= WORK INSTRUCTION =
Determine how many lines in the entries below contain the word "false". The reply is that number alone.

= DATA TO EXAMINE =
----
(** Deleting a namespace with nothing in it, a namespace that holds a
    ConfigMap, and a namespace whose listing fails. *)
Lemma delete_namespace_only_when_empty_witness :
  (let kube := client (clusterWith [team]) in
   let r := DeleteNamespace "team-a" kube in
   builder_Infos (config kube) "team-a" (cluster kube)
   = (([], None), clusterWith [team]) /\
   existsb isDelete (issued kube (snd r)) = true /\
   issued kube (snd r)
   = [CallInfos "team-a";
      CallDelete {| gvrGroup := ""; gvrVersion := "v1";
                    gvrResource := "namespaces" |}
                 None "team-a" noDeleteOptions] /\
   fst r = None /\
   objects (cluster (snd r)) = []) /\
  (let kube := client (clusterWith [configMap]) in
   let r := DeleteNamespace "default" kube in
   fst (fst (builder_Infos (config kube) "default" (cluster kube))) <> [] /\
   existsb isDelete (issued kube (snd r)) = false /\
   fst r = None /\
   issued kube (snd r) = [CallInfos "default"] /\
   cluster (snd r) = clusterWith [configMap]) /\
  (let kube := client (failingInfos (clusterWith [team])) in
   let r := DeleteNamespace "team-a" kube in
   fst r = Some unavailable /\
   issued kube (snd r) = [CallInfos "team-a"] /\
   cluster (snd r) = failingInfos (clusterWith [team])).
Proof.
  cbv zeta. split; [|split].
  - pose proof (@delete_namespace_only_when_empty State inMemoryCluster
                  (client (clusterWith [team])) "team-a" [] None
                  (clusterWith [team]) eq_refl)
      as [Hiff [Hempty _]].
    cbv zeta in Hiff, Hempty.
    split; [reflexivity|].
    split; [apply Hiff; split; reflexivity|].
    destruct (Hempty eq_refl eq_refl) as [Hcalls Hresult].
    split; [exact Hcalls|].
    split; [exact Hresult | reflexivity].
  - pose proof (@delete_namespace_only_when_empty State inMemoryCluster
                  (client (clusterWith [configMap])) "default" _ None
                  (clusterWith [configMap]) eq_refl)
      as [Hiff [_ [Hkept _]]].
    cbv zeta in Hiff, Hkept.
    assert (Hlisting :
              fst (fst (builder_Infos
                          (config (client (clusterWith [configMap])))
                          "default"
                          (cluster (client (clusterWith [configMap])))))
              <> []) by discriminate.
    split; [exact Hlisting|].
    split.
    + destruct (existsb isDelete _) eqn:Hissued; [|reflexivity].
      destruct (proj1 Hiff eq_refl) as [_ Hnil]. discriminate Hnil.
    + exact (Hkept eq_refl Hlisting).
  - pose proof (@delete_namespace_only_when_empty State inMemoryCluster
                  (client (failingInfos (clusterWith [team]))) "team-a" []
                  (Some unavailable) (failingInfos (clusterWith [team]))
                  eq_refl)
      as [_ [_ [_ Hfailed]]].
    exact (Hfailed unavailable eq_refl).
Defined.


(** Patching a pod that does not exist in the namespace ns1, and patching a
    ClusterRole with a namespace argument. *)
Lemma patch_dispatch_witness :
  (let kube := client emptyCluster in
   let r := PatchUsingStrategy "po" "p1" "ns1" [] StrategicMergePatchType
                               kube in
   mapScope (mapping pods) = RESTScopeNameNamespace /\
   IsNotFound (notFound "p1") = true /\
   issued kube (snd r)
   = [CallPatch (mapResource (mapping pods)) (Some "ns1") "p1"
                StrategicMergePatchType []] /\
   fst r = (emptyMetadata, None, Some (notFound "p1")) /\
   cluster (snd r) = emptyCluster /\
   existsb isCreate (issued kube (snd r)) = false) /\
  (let kube := client (clusterWith [clusterRole]) in
   let r := PatchUsingStrategy "clusterrole" "cr1" "ns1" [] MergePatchType
                               kube in
   mapScope (mapping clusterroles) = RESTScopeNameRoot /\
   issued kube (snd r)
   = [CallPatch (mapResource (mapping clusterroles)) None "cr1"
                MergePatchType []] /\
   PatchUsingStrategy "clusterrole" "cr1" "kube-system" [] MergePatchType kube
   = r).
Proof.
  cbv zeta. split.
  - pose proof (@patch_dispatch State inMemoryCluster
                  (client emptyCluster) "po" "p1" [] StrategicMergePatchType
                  (mapGroupVersionKind (mapping pods)) emptyCluster
                  (mapping pods) emptyCluster (restClientFor "" "v1")
                  eq_refl eq_refl eq_refl "ns1")
      as [Hnamespaced [_ Hfailed]].
    cbv zeta in Hnamespaced, Hfailed.
    split; [reflexivity | split; [reflexivity|]].
    split; [exact (Hnamespaced eq_refl)|].
    exact (Hfailed (notFound "p1") emptyCluster eq_refl).
  - pose proof (@patch_dispatch State inMemoryCluster
                  (client (clusterWith [clusterRole])) "clusterrole" "cr1" []
                  MergePatchType
                  (mapGroupVersionKind (mapping clusterroles))
                  (clusterWith [clusterRole]) (mapping clusterroles)
                  (clusterWith [clusterRole])
                  (restClientFor "rbac.authorization.k8s.io" "v1")
                  eq_refl eq_refl eq_refl "ns1")
      as [_ [Hcluster _]].
    cbv zeta in Hcluster.
    split; [reflexivity|].
    destruct (Hcluster eq_refl) as [Hcall Hignored].
    split; [exact Hcall | exact (Hignored "kube-system")].
Defined.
----
= TASK SOLUTION =
2